Another round of Kosovo talks ends without deal

BRUSSELS -- The dialogue between Belgrade and Priština continued in Brussels on Monday for two hours at the office of European Union foreign policy chief Catherine Ashton.

(Beta, file)
(Beta, file)

A new round of the Kosovo dialogue has been scheduled for March 20. According to reports, today's talks did not produce any agreement.

According to announcements earlier in the day, the main topic of the sixth round of the EU-sponsored negotiations were the forming of a community of Serb municipalities in Kosovo.

For this community, Belgrade seeks executive powers, which Priština resolutely refuses.

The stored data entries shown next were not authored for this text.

(* ===== verification/GraphSort.v ===== *)
(** * GraphSort: topological sorting of an execute graph

    [graph_metadef/graph/fast_graph/execute_graph.cc]: breadth first, depth first
    and reverse depth first sorting, the stack they share ([fast_graph_utils.h])
    and the pass that delays nodes to their first use. *)

From stdpp Require Import strings.
From Stdlib Require Import String.
From S2P Require Import Prelude ExecGraph.

#[local] Open Scope nat_scope.

(** What is asked of a node: its name and type, the sources of its input edges,
    the ends of its output edges, the bytes of its outputs and whether it is a
    constant. *)
Record SortNode := MkSortNode {
  sn_name : string;
  sn_type : string;
  sn_in_data : list (option nat);
  sn_in_control : list (option nat);
  sn_out_data : list (list (option (nat * Z)));
  sn_out_control : list (option nat);
  sn_output_size : Z;
  sn_const : bool;
}.

Record SortGraph := MkSortGraph { sort_node : nat -> SortNode; direct_nodes : list nat; inputs_order_ : list string }.

Definition kControlEdgeIndex : Z := -1.

(** The edges that are there. *)
Definition present {A} (l : list (option A)) : list A := omap id l.

(** ** Containers *)

(** [std::set] and [std::map] keyed by a node: [emplace] does nothing when an
    equal key is there. *)
Fixpoint emplace (cmp : nat -> nat -> comparison) (n : nat) (l : list nat) : list nat :=
  match l with
  | [] => [n]
  | x :: l' => match cmp n x with Lt => n :: x :: l' | Eq => x :: l' | Gt => x :: emplace cmp n l' end
  end.

Section graph.
Context (g : SortGraph).
Abbreviation info := (sort_node g).

(** [std::map<std::string, FastNode *>] *)
Definition by_name (a b : nat) : comparison := String.compare (sn_name (info a)) (sn_name (info b)).

Definition GetAllOutEdgesSize (n : nat) : Z := Z.of_nat (length (present (concat (sn_out_data (info n)))) + length (present (sn_out_control (info n)))).

(** [NodeOutInfo::operator<] *)
Definition node_out_info (a b : nat) : comparison :=
  match (GetAllOutEdgesSize a ?= GetAllOutEdgesSize b)%Z with
  | Eq => match (sn_output_size (info a) ?= sn_output_size (info b))%Z with Eq => by_name a b | c => c end
  | c => c
  end.

(** [NodeCmp]: larger first. *)
Definition NodeCmp (a b : nat) : comparison :=
  match (sn_output_size (info b) ?= sn_output_size (info a))%Z with Eq => by_name b a | c => c end.

(** [TopoSortStack]: one of its two containers is used. *)
Record StackMode := MkMode { is_mem_priority_ : bool; is_dfs_ : bool; is_reverse_dfs_ : bool }.
Definition use_mem (mode : StackMode) : bool := is_mem_priority_ mode && negb (is_reverse_dfs_ mode).

Definition Push (mode : StackMode) (node : nat) (stack : list nat) : list nat :=
  if use_mem mode then emplace node_out_info node stack else if is_dfs_ mode then stack ++ [node] else node :: stack.

Definition Pop (mode : StackMode) (stack : list nat) : option (nat * list nat) :=
  if use_mem mode then match stack with [] => None | x :: stack => Some (x, stack) end
  else match last stack with None => None | Some x => Some (x, take (length stack - 1) stack) end.

(** ** Ready nodes *)

Definition is_next_iteration (n : nat) : bool := is_type "NextIteration" (sn_type (info n)) || is_type "RefNextIteration" (sn_type (info n)).

Definition GetAllInEdgeSize (n : nat) : Z := Z.of_nat (length (present (sn_in_control (info n))) + length (present (sn_in_data (info n)))).

(** [None]: [ModifySizeByNodeType] failed. *)
Definition ModifySizeByNodeType (in_edge_size : option Z) (src : option nat) : option Z :=
  match in_edge_size, src with
  | Some size, Some src => if is_next_iteration src then if (size =? 0)%Z then None else Some (size - 1)%Z else Some size
  | size, _ => size
  end.
Definition GetInEdgeSize (n : nat) : Z := default 0%Z (foldl ModifySizeByNodeType (Some (GetAllInEdgeSize n)) (sn_in_data (info n))).

(** The place of a name in the order the user gave. *)
Definition input_place (n : nat) : option nat := list_find (fun name => name = sn_name (info n)) (inputs_order_ g) ≫= fun p => Some p.1.

Definition swap_at (i j : nat) (stack : list nat) : list nat :=
  match stack !! i, stack !! j with Some a, Some b => <[j := a]> (<[i := b]> stack) | _, _ => stack end.

(** [inx_i] is read once, before the loop over [j]. *)
Definition order_input (i : nat) (stack : list nat) : list nat :=
  match stack !! i ≫= input_place with
  | None => stack
  | Some inx_i => foldl (fun stack j => match stack !! j ≫= input_place with None => stack | Some inx_j => if inx_i <? inx_j then swap_at i j stack else stack end)
      stack (seq (i + 1) (length stack - (i + 1)))
  end.
Definition order_inputs (stack : list nat) : list nat := foldl (fun stack i => order_input i stack) stack (seq 0 (length stack)).

Definition in_edge_nums : gmap nat Z := list_to_map ((fun n => (n, GetInEdgeSize n mod 2 ^ 32)%Z) <$> direct_nodes g).

Definition SortNodes : list nat * gmap nat Z :=
  let ready := filter (fun n => (GetInEdgeSize n mod 2 ^ 32)%Z = 0%Z) (direct_nodes g) in
  let no_data_nodes_vec := filter (fun n => is_type "Data" (sn_type (info n)) = false) ready in
  let data_nodes_vec := filter (fun n => is_type "Data" (sn_type (info n)) = true) ready in
  (order_inputs (rev no_data_nodes_vec ++ rev data_nodes_vec), in_edge_nums).

(** [GetOutNodesFromEdge] and [GetOutNodesFromEdgesToMap]: an edge less, and
    [add] when it was the last. *)
Definition out_node (add : nat -> list nat -> list nat) (node : nat) '((nums, out_nodes) : gmap nat Z * list nat) : gmap nat Z * list nat :=
  match nums !! node with
  | None => (nums, out_nodes)
  | Some num => let num := ((num - 1) mod 2 ^ 32)%Z in (<[node := num]> nums, if (num =? 0)%Z then add node out_nodes else out_nodes)
  end.
Definition GetOutNodesFromEdge : nat -> gmap nat Z * list nat -> gmap nat Z * list nat := out_node (fun node out => out ++ [node]).
Definition GetOutNodesFromEdgesToMap : nat -> gmap nat Z * list nat -> gmap nat Z * list nat := out_node (emplace by_name).

Definition for_each (f : nat -> gmap nat Z * list nat -> gmap nat Z * list nat) (dsts : list nat) (s : gmap nat Z * list nat) : gmap nat Z * list nat :=
  foldl (fun s dst => f dst s) s dsts.

(** ** Breadth first *)

Definition CollectBreadthOutNode (node : nat) (s : gmap nat Z * list nat) : gmap nat Z * list nat :=
  let s := foldl (fun s edges => for_each GetOutNodesFromEdgesToMap (filter (fun e => e.2 <> kControlEdgeIndex) (present edges)).*1 s) s (sn_out_data (info node)) in
  for_each GetOutNodesFromEdgesToMap (present (sn_out_control (info node))) s.

Fixpoint bfs_loop (fuel : nat) (mode : StackMode) (stack_input topo_sort_stack : list nat) (nums : gmap nat Z) (node_vec : list nat) : option (list nat) :=
  match fuel with
  | O => None
  | S fuel =>
      let next := match Pop mode topo_sort_stack with
        | Some (node, stack) => Some (node, stack_input, stack)
        | None => match last stack_input with None => None | Some node => Some (node, take (length stack_input - 1) stack_input, topo_sort_stack) end
        end in
      match next with
      | None => Some node_vec
      | Some (node, stack_input, topo_sort_stack) =>
          let '(nums, breadth_node_map) := CollectBreadthOutNode node (nums, []) in
          bfs_loop fuel mode stack_input (foldl (fun stack node => Push mode node stack) topo_sort_stack breadth_node_map) nums (node_vec ++ [node])
      end
  end.

Definition BFSTopologicalSorting (is_mem_priority : bool) : option (list nat) :=
  let '(stack_input, nums) := SortNodes in
  bfs_loop (S (length (direct_nodes g))) (MkMode is_mem_priority false false) stack_input [] nums [].

(** ** Depth first *)

Definition stack_push (reverse : bool) (mode : StackMode) (out_nodes stack : list nat) : list nat :=
  foldl (fun stack node => Push mode node stack) stack (if reverse then rev out_nodes else out_nodes).

Definition dfs_edges (reverse : bool) (mode : StackMode) (dsts : list nat) '((nums, stack) : gmap nat Z * list nat) : gmap nat Z * list nat :=
  let '(nums, out_nodes) := for_each GetOutNodesFromEdge dsts (nums, []) in (nums, stack_push reverse mode out_nodes stack).

Fixpoint dfs_loop (fuel : nat) (reverse : bool) (mode : StackMode) (stack : list nat) (nums : gmap nat Z) (node_vec : list nat) : option (list nat) :=
  match fuel with
  | O => None
  | S fuel =>
      match Pop mode stack with
      | None => Some node_vec
      | Some (node, stack) =>
          let s := foldl (fun s edges => dfs_edges reverse mode (present edges).*1 s) (nums, stack) (sn_out_data (info node)) in
          let '(nums, stack) := dfs_edges reverse mode (present (sn_out_control (info node))) s in
          dfs_loop fuel reverse mode stack nums (node_vec ++ [node])
      end
  end.

Definition DFSTopologicalSorting (is_mem_priority reverse : bool) : option (list nat) :=
  let '(stack, nums) := SortNodes in
  let mode := MkMode is_mem_priority true reverse in
  dfs_loop (S (length (direct_nodes g))) reverse mode (foldl (fun s node => Push mode node s) [] stack) nums [].

(** ** Reverse depth first *)

Inductive FastWalkStatus := kNotWalked | kWalking | kWalked.
#[export] Instance FastWalkStatus_eq_dec : EqDecision FastWalkStatus.
Proof. solve_decision. Defined.

Definition GetInNodes (current : nat) : list nat := present (sn_in_data (info current)) ++ present (sn_in_control (info current)).
Definition input_nodes (current : nat) : list nat := foldl (fun s n => emplace NodeCmp n s) [] (GetInNodes current).

Definition status (walk : gmap nat FastWalkStatus) (n : nat) : FastWalkStatus := default kNotWalked (walk !! n).

(** The end of the vector is the head of [stack]. *)
Fixpoint walk_loop (fuel : nat) (stack : list nat) (walk : gmap nat FastWalkStatus) (node_vec : list nat) : option (gmap nat FastWalkStatus * list nat) :=
  match fuel with
  | O => None
  | S fuel =>
      match stack with
      | [] => Some (walk, node_vec)
      | current :: below =>
          match status walk current with
          | kNotWalked => walk_loop fuel (rev (input_nodes current) ++ stack) (<[current := kWalking]> walk) node_vec
          | kWalking => walk_loop fuel below (<[current := kWalked]> walk) (node_vec ++ [current])
          | kWalked => walk_loop fuel below walk node_vec
          end
      end
  end.

Definition OutNodesIsEmpty (n : nat) : bool := (GetAllOutEdgesSize n =? 0)%Z.

(** A turn for every edge and two for every node. *)
Definition walk_fuel : nat := S (2 * length (direct_nodes g) + length (direct_nodes g ≫= input_nodes)).

Definition RDFSTopologicalSorting : option (list nat) :=
  foldl (fun r node => '(walk, node_vec) ← r; if OutNodesIsEmpty node then walk_loop walk_fuel [node] walk node_vec else Some (walk, node_vec)) (Some (∅, [])) (direct_nodes g)
    ≫= fun r => Some r.2.

(** ** Delaying *)

(** The answer when all inputs are kept anyway: constants, variables, inputs of the graph. *)
Definition long_life_peer (peer : nat) : bool :=
  let type := sn_type (info peer) in
  let is_io_data := bool_decide (peer ∈ direct_nodes g) && (bool_decide (type ∈ ["Data"; "RefData"; "AippData"; "AnnData"]) || is_type "ConstPlaceHolder" type) in
  sn_const (info peer) || is_type "Variable" type || is_type "VariableV2" type || is_io_data.
Definition InputIsLongLifeTimeNode (n : nat) : bool :=
  let peers := present (sn_in_data (info n)) in negb (bool_decide (peers = [])) && forallb long_life_peer peers.

Definition GetAllOutNodes (n : nat) : list nat := (present (concat (sn_out_data (info n)))).*1 ++ present (sn_out_control (info n)).

(** The first use: the least id, [0] standing for none so far. *)
Definition min_out_index (id : nat -> nat) (outs : list nat) : nat := foldl (fun min_index out => if (min_index =? 0) || (id out <? min_index) then id out else min_index) 0 outs.

(** [Some (index, out_count)] on success. *)
Definition GetOutNodeIndex (id : nat -> nat) (nodes : list nat) : option (nat * nat) :=
  match last nodes with
  | None => None
  | Some node =>
      if (length nodes =? 1) && negb (default false (InputIsLongLifeTimeNode <$> head nodes)) then None else
      if negb (length nodes =? 1) && negb (length (sn_in_data (info node)) =? 1) then None else
      let outs := GetAllOutNodes node in
      if bool_decide (outs = []) then None else Some (min_out_index id outs, length outs)
  end.

Definition delay_step (id : nat -> nat) (i : nat) (delay_nodes : list (bool * list nat)) : list (bool * list nat) :=
  match delay_nodes !! i with
  | Some (true, group) =>
      match GetOutNodeIndex id group with
      | Some (delay_to_index, out_count) =>
          match delay_nodes !! delay_to_index with
          | Some (first, group') =>
              if i + 1 <? delay_to_index then
                <[i := (true, [])]> (<[delay_to_index := (if 1 <? out_count then false else first, group ++ group')]> delay_nodes)
              else delay_nodes
          | None => delay_nodes
          end
      | None => delay_nodes
      end
  | _ => delay_nodes
  end.

(** Ids are the places in [nodes]. *)
Definition place_of (nodes : list nat) (n : nat) : nat := default 0 (fst <$> list_find (fun m => m = n) nodes).

Definition DelayTopoSort (nodes : list nat) : list nat :=
  let delay_nodes := foldl (fun d i => delay_step (place_of nodes) i d) ((fun n => (true, [n])) <$> nodes) (seq 0 (length nodes)) in
  concat delay_nodes.*2.

(** ** Sorting *)

Inductive FastTopoSortingMode := kBFS | kDFS | kRDFS.
#[export] Instance FastTopoSortingMode_eq_dec : EqDecision FastTopoSortingMode.
Proof. solve_decision. Defined.

(** The new order of the nodes. *)
Definition TopologicalSortingGraph (use_topo_strategy : FastTopoSortingMode) (is_memory_priority dfs_reverse : bool) : outcome (list nat) :=
  let node_vec := match use_topo_strategy with
    | kBFS => BFSTopologicalSorting is_memory_priority
    | kDFS => DFSTopologicalSorting is_memory_priority dfs_reverse
    | kRDFS => RDFSTopologicalSorting
    end in
  match node_vec with
  | None => Fault
  | Some node_vec =>
      if negb (length node_vec =? length (direct_nodes g)) then Err GRAPH_FAILED else
      Ok (if is_memory_priority || match use_topo_strategy with kRDFS => true | _ => false end then DelayTopoSort node_vec else node_vec)
  end.
End graph.
(* ===== verification/SchedChainSound.v ===== *)
(** * SchedChainSound: the chain producer keeps its promise

    Starting up, recycling and finishing in terms of the invariant, and the
    instance of [ProducerLaws]. *)

From S2P Require Import Prelude ExecReady ExecTopo ExecTopoSound SchedTask SchedChain.

(** * The indegrees of the chain producer

    A node is recycled, collected or left.  The indegree of a node that is left
    counts the edges from nodes that are not recycled; that of a collected node
    is zero until the node before it is recycled, and then what it was at first. *)

#[local] Open Scope nat_scope.

Section chain.
Context {K : Kernels} {KI : KernelInfo} (p : Plan) (Hp : plan_ok p).
Abbreviation A := (p_active p).
Abbreviation W := (p_watchers p).
Abbreviation E := (p_edges p).
Abbreviation deg := (p_indegrees p).
Implicit Types (c : ChainTaskProducer) (d : list Z).

Lemma occ_edge x y : x ∈ A -> occ y (W x) <= occ y E.
Proof.
  unfold p_edges. intros Hx. apply list_elem_of_split in Hx as (l1 & l2 & ->). rewrite bind_app. simpl. rewrite !occ_app. lia.
Qed.

Lemma occ_pos y l : y ∈ l -> 0 < occ y l.
Proof. intros Hy. destruct (occ y l) eqn:Eo; [|lia]. by apply occ_zero in Eo. Qed.

Lemma bind_pred (l : list nat) y : 0 < occ y (l ≫= W) -> exists w, w ∈ l /\ y ∈ W w.
Proof.
  intros Ho. assert (Hin : y ∈ l ≫= W) by (destruct (decide (y ∈ l ≫= W)) as [?|Hn]; [done|apply occ_zero in Hn; lia]).
  apply list_elem_of_bind in Hin as (w & ? & ?). eauto.
Qed.
(** [ExecuteTasks], to where it has tasks to submit. *)
Definition produce_step s : outcome TaskScheduler :=
  let '(tasks, pr) := Produce (task_producer_ s) in
  let s := set_producer pr s in
  if bool_decide (tasks <> []) then Ok (set_control (Submitting tasks) s)
  else if ShouldScheduleMore s then Ok (fetch_all Recycling s)
  else
    '(ret, pr) ← EndUp (task_producer_ s);
    let s := set_producer pr s in
    if bool_decide (ret <> kStatusSuccess) then Ok (set_control (Returned kStatusFailed) s)
    else Ok (set_control (Returned kStatusSuccess) (SleepWorkers s)).

(** A task whose worker group has no workers is dropped; one that a worker has
    no room for is offered again, to the next worker. *)
Definition submit_step (task : ExecTask) (unprocessed : list ExecTask) s : outcome TaskScheduler :=
  type ← at_ (worker_group_index_ s) (type_index (type_ task));
  let id := type_index type in
  group ← at_ (worker_groups_ s) id;
  let worker_id_max := length (workers_ group) in
  if bool_decide (worker_id_max = 0) then Ok (set_control (Submitting unprocessed) s) else
  n ← at_ (exec_worker_group_ids s) id;
  let s := set_ids (<[id := S n]> (exec_worker_group_ids s)) s in
  '(ok, group) ← Group.ExecuteTask task (n mod worker_id_max) group;
  let s := set_groups (<[id := group]> (worker_groups_ s)) s in
  if ok : bool then Ok (set_control (Submitting unprocessed) (set_counts (S (total_submitted_count_ s)) (total_completed_count_ s) s))
  else Ok (set_control (Submitting (task :: unprocessed)) s).

(** The head of the loop of [RecycleTaskWhenExecuteFailed]. *)
Definition drain (ret : Z) s : TaskScheduler := if ShouldScheduleMore s then fetch_all (Draining ret 0) s else set_control (Returned ret) s.

(** After the last group. *)
Definition fetched (why : Purpose) (completed_tasks : list ExecTask) s : outcome TaskScheduler :=
  let count s := set_counts (total_submitted_count_ s) (total_completed_count_ s + length completed_tasks) s in
  match why with
  | Recycling =>
      if bool_decide (completed_tasks = []) then Ok (fetch_all Recycling s) else
      let s := count s in
      '(ret, pr) ← Recycle (memory s) completed_tasks (task_producer_ s);
      let s := set_producer pr s in
      if bool_decide (ret <> kStatusSuccess) then Ok (drain ret (set_force true s)) else Ok (set_control Producing s)
  | Draining ret pass =>
      let s := count s in
      if bool_decide (S pass < MaxType) then Ok (fetch_all (Draining ret (S pass)) s) else Ok (drain ret s)
  end.

(** The scheduler's thread.  [completed_count_] is kept up to date by the task;
    it is read only when [FetchResult] begins. *)
Definition main_step s : outcome TaskScheduler :=
  match control s with
  | Producing => produce_step s
  | Submitting [] => Ok (fetch_all Recycling s)
  | Submitting (task :: unprocessed) => submit_step task unprocessed s
  | Fetching why [] _ completed_tasks => fetched why completed_tasks s
  | Fetching why (g :: gs) None completed_tasks =>
      group ← at_ (worker_groups_ s) g;
      if Group.IsFinish group then Ok (set_control (Fetching why gs None completed_tasks) s)
      else Ok (set_control (Fetching why (g :: gs) (Some (seq 0 (length (workers_ group)))) completed_tasks) s)
  | Fetching why (g :: gs) (Some []) completed_tasks => Ok (set_control (Fetching why gs None completed_tasks) s)
  | Fetching why (g :: gs) (Some (w :: ws)) completed_tasks =>
      group ← at_ (worker_groups_ s) g;
      worker ← at_ (workers_ group) w;
      match FetchOne worker with
      | (None, _) => Ok (set_control (Fetching why (g :: gs) (Some ws) completed_tasks) s)
      | (Some task, worker) =>
          let group := MkGroup (<[w := worker]> (workers_ group)) (submitted_count_ group) (S (completed_count_ group)) (has_launched_ group) in
          Ok (set_control (Fetching why (g :: gs) (Some (w :: ws)) (completed_tasks ++ [task])) (set_groups (<[g := group]> (worker_groups_ s)) s))
      end
  | Returned _ => Ok s
  end.

(** ** Threads of workers *)

(** What a thread does next, with its worker, the memory of the kernels and the
    kernels called; [None] when it has to wait. *)
Definition thread_step (force_quit : bool) (i : nat) (w : TaskWorker) (m : KernelMem) (l : list nat) : option (TaskWorker * KernelMem * list nat) :=
  match threads_ w !! i with
  | None => None
  | Some Idle =>
      if is_sleep_ w then None else
      match pending_task_queue_ w with
      | [] => None
      | task :: q => Some (set_thread i (Executing (set_ran [] task) (task_node_list_ task)) (set_pending q w), m, l)
      end
  | Some (Executing task []) => Some (set_thread i (Pushing task) w, m, l)
  | Some (Executing task (kernel :: rest)) =>
      if force_quit then Some (set_thread i (Pushing task) w, m, l) else
      let '(continue, task, m) := call_kernel kernel task m in
      Some (set_thread i (if continue : bool then Executing task rest else Pushing task) w, m, l ++ [kernel])
  | Some (Pushing task) =>
      if bool_decide (length (completed_task_queue_ w) < completed_capacity w)
      then Some (set_thread i Idle (set_completed (completed_task_queue_ w ++ [task]) w), m, l) else None
  end.

Definition worker_step (g w i : nat) s : option TaskScheduler :=
  group ← worker_groups_ s !! g;
  worker ← workers_ group !! w;
  '(worker, m, l) ← thread_step (force_quit_ s) i worker (memory s) (log s);
  Some (set_memory m l (set_groups (<[g := set_workers (<[w := worker]> (workers_ group)) group]> (worker_groups_ s)) s)).

Definition returned s : Prop := exists ret, control s = Returned ret.

Inductive step : TaskScheduler -> TaskScheduler -> Prop :=
| step_main s s' : ~ returned s -> main_step s = Ok s' -> step s s'
| step_worker g w i s s' : worker_step g w i s = Some s' -> step s s'.

End scheduler.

Serbian leadership said on the eve of today's talks that the country remained committed to reaching a compromise, and that the EU was expected "to remain impartial and influence Priština so that it also makes concessions".

Prime Minister Ivica Dačić last night upon his arrival in Brussels met with U.S. Deputy Assistant Secretary of State Philip Reeker, who, according to reports quoting the Serbian delegation, "gave his full support to Serbia's EU integration and the dialogue between Belgrade and Priština".

During the meeting Dačić pointed out that it was in the interest of Serbia for all outstanding issues to be resolved, "but that a compromise takes the willingness and desire of both sides".

The prime minister also said that Serbia had shown its dedication and commitment to dialogue, which should lead to the resolution of all outstanding issues.

Negative mood

"The mood is bad before today's resumption of the dialogue," wrote Vienna daily Standard ahead of today's round of talks.

The newspaper quoted Serbian Prime Minister Ivica Dačić who said that Serbia had done what it could, and that the other side rejected all of its proposals, while their positions remain "far apart like never before".

This daily says the abolition of "parallel Serbian institutions in northern Kosovo" is at the core of this round of the dialogue. These institutions do not recognize the government in Priština and are financed by Serbia, the article stresses, adding that this is by far "the biggest bite for Belgrade so far".

On the one side is the dismantling of "parallel Serbian institutions" as a precondition for starting of accession talks with the EU, and on the other, the Serbian government is exposed to domestic pressure "not to commit treason" and leave the Serbs in Kosovo in the lurch, assesses the Austrian newspaper.

It further notes that Dačić suggested a compromise solution which would see the dissolution of old Serbian structures in northern Kosovo and establishment of an alliances of nine Serb municipalities.

Kosovo Prime Minister Hashim Thaci has not opposed the establishment of the alliance, but excludes the possibility of executive and legislative powers for it, pointed out the daily.

Serbian politicians expressed their hope that the West would "put pressure on Priština" and also their concern that Serbia could grow more distant from the EU this year unless the association talks began.

The newspaper added that in Belgrade's proposal, western diplomats see the danger of creating a separate entity modeled after the RS in Bosnia.